Consequences of Chronic HBV and HCV Infection
HCC
• HBV and HCV chronic infections (>30-50 years) predispose to HCC
• Potential Mechanism:
o Continuous liver damage
o Continuous repair and turnover of cells
o Accumulation of DNA damage
o Multi-hit transformation of cells
o HCC
Epidemiology of HBV and HCV
Hepatitis C – 2013
• 170 million infected worldwide
o Outdated: new WHO statistics show this number has been vastly overestimated and actually only ~70 million infection worldwide
• Diagnosis frequency estimated at 50%
• Estimates of 500,000 new infections per year
• Cumulative mortality rate of 5-7%
• Prevalence varies from 0.5-2% in Europe to 20% in Egypt
• Infection predominantly through iv drug use and non-screened blood supplies
Hepatitis B – 2005
• 400 million infected worldwide
• Evidence for 2 billion people exposed to HBV
• Estimates of 10-30 million new infections per year
• HBV is approximately 100 times more infectious than HIV
• Infection predominantly during childhood via blood contact
o One of the most infectious viruses that infect humans
Infection to Persistence in HBV and HCV
Both viruses can ultimately lead to liver failure due to cirrhosis and HCC. But the proportion of those who end up with these clinical manifestations is different for both viruses.

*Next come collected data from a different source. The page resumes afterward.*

(* ===== verification/AccessToken.v ===== *)
(** * AccessToken: the validation of access tokens

    [Signer.Validate] of [internal/auth/jwt.go], from the text of the token to
    the claims the handlers act on, and the methods of [auth.API] over the
    service.  [ed25519.Verify] is a parameter; the public key is the second half
    of the private one, as [PrivateKey.Public] cuts it. *)

From S2P Require Import Prelude Text Base64 Json JsonText JsonRoundtrip Uuid World AuthTypes AuthStore ControlStore ControlOrder AuthService AuthSafety PaginationSafety Scenario.
Open Scope string_scope.
Open Scope list_scope.
Open Scope Z_scope.

Record jwtHeader := MkJwtHeader { jh_Algorithm : string; jh_Type : string }.
Definition jwtHeader_fields : fields jwtHeader :=
  [("alg", string_field (fun s h => MkJwtHeader s (jh_Type h))); ("typ", string_field (fun s h => MkJwtHeader (jh_Algorithm h) s))].
Definition empty_header : jwtHeader := MkJwtHeader "" "".

#[export] Instance settable_jwtClaims : Settable jwtClaims := fun c =>
  MkJwtClaims (jc_Subject c) (jc_Username c) (jc_Role c) (jc_Status c) (jc_EntityID c) (jc_SessionID c) (jc_Issuer c)
    (jc_Audience c) (jc_IssuedAt c) (jc_ExpiresAt c) (jc_JWTID c).
Definition jwtClaims_fields : fields jwtClaims :=
  [("sub", string_field (fun s c => c <| jc_Subject := s |>)); ("username", string_field (fun s c => c <| jc_Username := s |>));
   ("role", string_field (fun s c => c <| jc_Role := s |>)); ("status", string_field (fun s c => c <| jc_Status := s |>));
   ("entity_id", string_field (fun s c => c <| jc_EntityID := s |>)); ("sid", string_field (fun s c => c <| jc_SessionID := s |>));
   ("iss", string_field (fun s c => c <| jc_Issuer := s |>)); ("aud", string_field (fun s c => c <| jc_Audience := s |>));
   ("iat", int64_field (fun z c => c <| jc_IssuedAt := z |>)); ("exp", int64_field (fun z c => c <| jc_ExpiresAt := z |>));
   ("jti", string_field (fun s c => c <| jc_JWTID := s |>))].
Definition empty_claims : jwtClaims := MkJwtClaims "" "" "" "" "" "" "" "" 0 0 "".

(** [decodeStrictJSON]: unknown members and anything after the value are
    refused. *)
Definition decodeStrictJSON {R} (fs : fields R) (zero : R) (data : string) : option R := unmarshal true fs zero data.

(** [privateKey.Public()]. *)
Definition publicKey (s : Signer) : string := String.substring 32 32 (sg_privateKey s).
Definition SignatureSize : nat := 64.

(** The claims handed to the handlers. *)
Definition claims_of (c : jwtClaims) : Claims :=
  MkClaims (MkUserSummary (jc_Username c) (jc_Status c) (jc_Role c)) (jc_Subject c) (jc_SessionID c) (jc_EntityID c).

Section Validation.
Context (ed25519_Verify : string -> string -> string -> bool).

Definition Validate (s : Signer) (token : string) (now : Z) : result Claims :=
  match split dot token with
  | [part0; part1; part2] =>
      if (part0 == "") || (part1 == "") || (part2 == "") then inl ErrInvalidAccess
      else
      match (headerJSON ← Decode URLAlphabet false part0; decodeStrictJSON jwtHeader_fields empty_header headerJSON) with
      | None => inl ErrInvalidAccess
      | Some header =>
          if (jh_Algorithm header != "EdDSA") || (jh_Type header != "JWT") then inl ErrInvalidAccess
          else
          match Decode URLAlphabet false part2 with
          | None => inl ErrInvalidAccess
          | Some signature =>
              if negb (String.length signature =? SignatureSize)%nat
                 || negb (ed25519_Verify (publicKey s) (part0 +:+ "." +:+ part1) signature)
              then inl ErrInvalidAccess
              else
              match (payload ← Decode URLAlphabet false part1; decodeStrictJSON jwtClaims_fields empty_claims payload) with
              | None => inl ErrInvalidAccess
              | Some claims =>
                  if negb (validClaims claims (sg_issuer s) (sg_audience s) now) then inl ErrInvalidAccess
                  else inr (claims_of claims)
              end
          end
      end
  | _ => inl ErrInvalidAccess
  end.

(** [Service.ValidateAccess]: at the time of the signer's clock. *)
Definition ValidateAccess (s : Signer) (token : string) : M Claims :=
  now ← time_now; of_result (Validate s token now).
End Validation.

(** ** Reading back what was signed *)

Definition claims_utf8 (c : jwtClaims) : bool :=
  forallb utf8_valid [jc_Subject c; jc_Username c; jc_Role c; jc_Status c; jc_EntityID c; jc_SessionID c; jc_Issuer c;
                      jc_Audience c; jc_JWTID c].
Definition int64 (z : Z) : Prop := - max_int64 - 1 <= z <= max_int64.

Lemma decode_header : decodeStrictJSON jwtHeader_fields empty_header (json_encode jwtHeader_json) = Some (MkJwtHeader "EdDSA" "JWT").
Proof. unfold decodeStrictJSON, jwtHeader_json. by rewrite unmarshal_written by (done || by apply max_nesting_large). Qed.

In HCV infection, 80% develop chronic disease –> 2/3s of these will develop progressive forms of the disease. (30% of which will develop into cirrhosis, 25% of which will result in liver failure, cancer, transplant or death)
In HBV, the proportion of those who develop an acute infection is heavily dependent on the age of the individual (90% of children = chronic, 5% of adults = chronic).